Question

${K_2}O\,$ is paramagnetic while $K{O_2}$ and ${K_2}{O_2}$ are diamagnetic.
Answer whether the above statement is true or false. If true enter $1$ , else $0$.

Answer 1

The compounds having unpaired electrons in their valence orbitals show paramagnetic behavior and the compounds with paired electrons in their valence orbitals are diamagnetic in nature. One can write the configuration for each structure to determine the number of unpaired electrons and their nature.

Complete step by step answer: 1) We can observe that in all the compounds ${K_2}O,\,K{O_2}$ and ${K_2}{O_2}$ the oxidation state of potassium i.e. $\left( K \right)$ is $+ 1$ but oxygen has varying oxidation states. We can write the molecular orbital (MO) configuration of oxygen in all the three given molecules on the basis of molecular orbital theory taking into account that oxygen has eight electrons.
2) First let's analyze the structure ${K_2}O\,$ where oxygen is present ${O^{2 - }}$. The number of electrons present on an oxygen atom is $10$ where eight from oxygen and two from the negative charge on oxygen. Since it is an atom and its atomic configuration can be written as:
$1{s^2},2{s^2},2{p_x}^2,2{p_y}^2,2{p_z}^2$
After analyzing the electronic configuration of the oxygen the electrons present in each orbital are paired hence it is diamagnetic.
3) In the structure $K{O_2}$ Oxygen is present in $O_2^{ - 1}$. The number of electrons present is $17$ where the sixteen electrons are from two oxygen atoms and one from the negative charge. Its MO configuration can be written as:
${\left( {\sigma 1s} \right)^2}{\left( {{\sigma ^ * }1s} \right)^2}{\left( {\sigma 2s} \right)^2}{\left( {{\sigma ^ * }2s} \right)^2}{\left( {\pi 2{p_x}} \right)^2}{\left( {\pi 2{p_y}} \right)^2}{\left( {{\pi ^ * }{2_x}} \right)^2}{\left( {{\pi ^ * }2{p_y}} \right)^1}$
After analyzing the MO configuration of the oxygen there is one unpaired electron present in the last orbital hence it shows paramagnetic nature.
4) In the structure ${K_2}{O_2}$ Oxygen is present in $O_2^{2 - }$. The number of electrons present is $18$ where the sixteen from two oxygen atoms and two from the negative charge. Its MO configuration can be written as:
${\left( {\sigma 1s} \right)^2}{\left( {\sigma * 1s} \right)^2}{\left( {\sigma 2s} \right)^2}{\left( {\sigma * 2s} \right)^2}{\left( {\sigma 2{p_z}} \right)^2}{\left( {\pi 2{p_x}} \right)^2}{\left( {\pi 2{p_y}} \right)^2}{\left( {\pi * 2{p_x}} \right)^2}{\left( {\pi * 2{p_y}} \right)^2}$
After analyzing the MO configuration of the oxygen there is no unpaired electron present hence it shows diamagnetic nature.
5) As it is clear from the above-written configurations oxygen atoms only $K{O_2}$ have unpaired electrons. Thus, it is paramagnetic in nature. We can say that the statement ${K_2}O\,$ is paramagnetic while $K{O_2}$ and ${K_2}{O_2}$ are diamagnetic is false.

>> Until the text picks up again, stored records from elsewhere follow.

(** ** Verifying *)

(** X14.  Verify returns no error exactly when the canonicalization of the
    verifier succeeds, the signature parameter decodes, and the capability
    the algorithm resolves to (the asymmetric one first, the MAC otherwise,
    which needs a key that is a byte slice) accepts the canonical string
    with the decoded signature; with an algorithm in neither registry it
    never succeeds. *)
Theorem verify_succeeds_exactly_when_checked
    (signerFromString : string → option signer)
    (macerFromString : string → option macer)
    (v : verifier.t) (pKey : Key) (algo : string) :
  verifier.Verify signerFromString macerFromString v pKey algo = None
  ↔ ∃ s sig,
      verifier.sigStringFn v (verifier.header v) (verifier.headers v) = (s, None)
      ∧ base64.DecodeString (verifier.signature v) = (sig, None)
      ∧ match signerFromString algo with
        | Some sc => signer_Verify sc pKey s sig = None
        | None =>
            match macerFromString algo with
            | Some mc =>
                ∃ key, pKey = BytesKey key
                       ∧ macer_Equal mc s sig key = (true, None)
            | None => False
            end
        end.
Proof.
  unfold verifier.Verify, verifier.asymmVerify, verifier.macVerify.
  split.
  - intros H. destruct (signerFromString algo) as [sc|].
    + destruct (verifier.sigStringFn v _ _) as [s [e|]]; [done|].
      destruct (base64.DecodeString _) as [sig [e|]]; [done|].
      exists s, sig. split; [done|]. split; [done|].
      by destruct (signer_Verify sc pKey s sig).
    + destruct (macerFromString algo) as [mc|]; [|done].
      destruct pKey as [key|n]; [|done]. cbn [assertBytes] in H.
      destruct (verifier.sigStringFn v _ _) as [s [e|]]; [done|].
      destruct (base64.DecodeString _) as [sig [e|]]; [done|].
      exists s, sig. split; [done|]. split; [done|]. exists key.
      split; [done|].
      by destruct (macer_Equal mc s sig key) as [[|] [e|]].
  - intros (s & sig & Hs & Hd & Hc).
    destruct (signerFromString algo) as [sc|].
    + by rewrite Hs, Hd, Hc.
    + destruct (macerFromString algo) as [mc|]; [|done].
      destruct Hc as (key & -> & Heq). cbn [assertBytes].
      by rewrite Hs, Hd, Heq.
Qed.

Section WrongKey.
Variable signerFromString : string → option signer.
Variable macerFromString : string → option macer.

(** X15.  Verifying with a key the MAC rejects is reported as an invalid
    signature: under the conditions of the round trip on the request, the
    key id and the header names, when a MAC signer's SignRequest returns no
    error and the capability rejects under the verifying key what it signed
    under the signing key, the verifier is built, reports the key id that
    was signed with, and Verify returns the invalid-signature error. *)
Theorem wrong_key_is_an_invalid_signature (r r' : http.Request)
    (pubKeyId : string) (headers : list string) (target : SignatureScheme)
    (mc : macer) (key key' algo : string) :
  target = Signature ∨ target = Authorization →
  http.ReqHeader r !! target = None →
  hasSignatureParameters (http.Get (http.ReqHeader r) (otherScheme target)) = false →
  pubKeyId ≠ "" → hasByte "," pubKeyId = false →
  strings.Trim pubKeyId parameterValueDelimiter = pubKeyId →
  Forall plainName headers →
  hasByte "," (macer_String mc) = false →
  signerFromString algo = None → macerFromString algo = Some mc →
  macRejects mc key key' →
  macSigner.SignRequest (macSigner.mk mc headers target) (BytesKey key)
    pubKeyId r = (r', None) →
  ∃ v, NewVerifier r' = (Some v, None)
       ∧ verifier.KeyId v = pubKeyId
       ∧ verifier.Verify signerFromString macerFromString v (BytesKey key')
           algo = Some ErrInvalidSignature.
Proof.
  intros Ht Hnone Hother Hk0 Hk Hkq Hh Hname Hs Hm Hrej.
  assert (http.ReqHeader r !! textproto.CanonicalMIMEHeaderKey target = None)
    as Hnone'.
  { by destruct Ht as [-> | ->]. }
  unfold macSigner.SignRequest, macSigner.signatureString,
    macSigner.signSignature.
  cbn [macSigner.m macSigner.headers macSigner.targetHeader assertBytes].
  destruct (signatureString _ headers _) as [s [e|]] eqn:Hsig; [done|].
  destruct (macer_Sign mc s key) as [sig [e|]] eqn:Hsign; [done|].
  intros [= <-]. destruct (Hrej s sig Hsign) as [Hsig0 Heq].
  eexists. split.
  { by apply NewVerifier_signed. }
  split; [done|].
  unfold verifier.Verify. rewrite Hs, Hm. unfold verifier.macVerify.
  cbn [assertBytes verifier.sigStringFn verifier.header verifier.headers
       verifier.signature].
  rewrite setSignatureHeader_serialize.
  rewrite (signatureString_added r _ _ headers target _ s Hnone' Hsig).
  rewrite DecodeString_EncodeToString. by rewrite Heq.
Qed.

End WrongKey.

Lemma plainMac_rejects : macRejects plainMac "secret" "other".
Proof.
  intros data sig [= <-]. split; [done|]. cbn.
  by rewrite bool_decide_false.
Qed.

Lemma wrong_key_is_an_invalid_signature_witness :
  ∃ v, NewVerifier signedByAlice = (Some v, None)
       ∧ verifier.KeyId v = "alice"
       ∧ verifier.Verify exampleSigners exampleMacs v (BytesKey "other")
           "plain" = Some ErrInvalidSignature.
Proof.
  apply (wrong_key_is_an_invalid_signature exampleSigners exampleMacs
           exampleRequest signedByAlice "alice" ["(request-target)"; "Date"]
           Signature plainMac "secret" "other" "plain").
  - by left.
  - by vm_compute.
  - by vm_compute.
  - done.
  - by vm_compute.
  - by vm_compute.
  - by_compute.
  - by vm_compute.
  - by vm_compute.
  - by vm_compute.
  - apply plainMac_rejects.
  - by vm_compute.
Defined.

(** X16.  A MAC signer or verifier with a key that is not a byte slice never
    calls the capability.  Signing returns the request as it was, with the
    error of the canonicalization when it fails and the key-type error
    otherwise, whatever the capability; verifying with an algorithm that
    resolves to a MAC returns the key-type error whatever the verifier. *)
Theorem mac_needs_a_byte_key :
  (∀ m headers target n pubKeyId r,
     macSigner.SignRequest (macSigner.mk m headers target) (OpaqueKey n)
       pubKeyId r
     = (r, Some match (signatureString (http.ReqHeader r) headers
                         (addRequestTarget r)).2 with
                | Some err => err
                | None => ErrMacPrivateKeyType
                end))
  ∧ (∀ m headers target n pubKeyId w,
       macSigner.SignResponse (macSigner.mk m headers target) (OpaqueKey n)
         pubKeyId w
       = (w, Some match (signatureString (http.RespHeader w) headers
                           requestTargetNotPermitted).2 with
                  | Some err => err
                  | None => ErrMacPrivateKeyType
                  end))
  ∧ (∀ signerFromString macerFromString v m n algo,
       signerFromString algo = None → macerFromString algo = Some m →
       verifier.Verify signerFromString macerFromString v (OpaqueKey n) algo
       = Some ErrMacPublicKeyType).
Proof.
  split; [|split].
  - intros m headers target n pubKeyId r.
    unfold macSigner.SignRequest, macSigner.signatureString,
      macSigner.signSignature. cbn [macSigner.headers assertBytes].
    by destruct (signatureString _ _ _) as [s [e|]].
  - intros m headers target n pubKeyId w.
    unfold macSigner.SignResponse, macSigner.signatureStringResponse,
      macSigner.signSignature. cbn [macSigner.headers assertBytes].
    by destruct (signatureString _ _ _) as [s [e|]].
  - intros sf mf v m n algo Hs Hm. unfold verifier.Verify.
    by rewrite Hs, Hm.
Qed.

Note: Molecular orbital theory (written as MOT sometimes) is used to predict the electronic structures of molecules and their bond orders as well as magnetic properties. The paramagnetic substance shows a form of magnetism in which it is weakly attracted by an external magnetic field and then forms internal induced magnetic fields in that same direction. In simple words, the paramagnetic substances show the induced magnetism when they are in other substance's magnetic fields. In the case of diamagnetic materials which get repelled by a magnetic field due to unpaired electrons.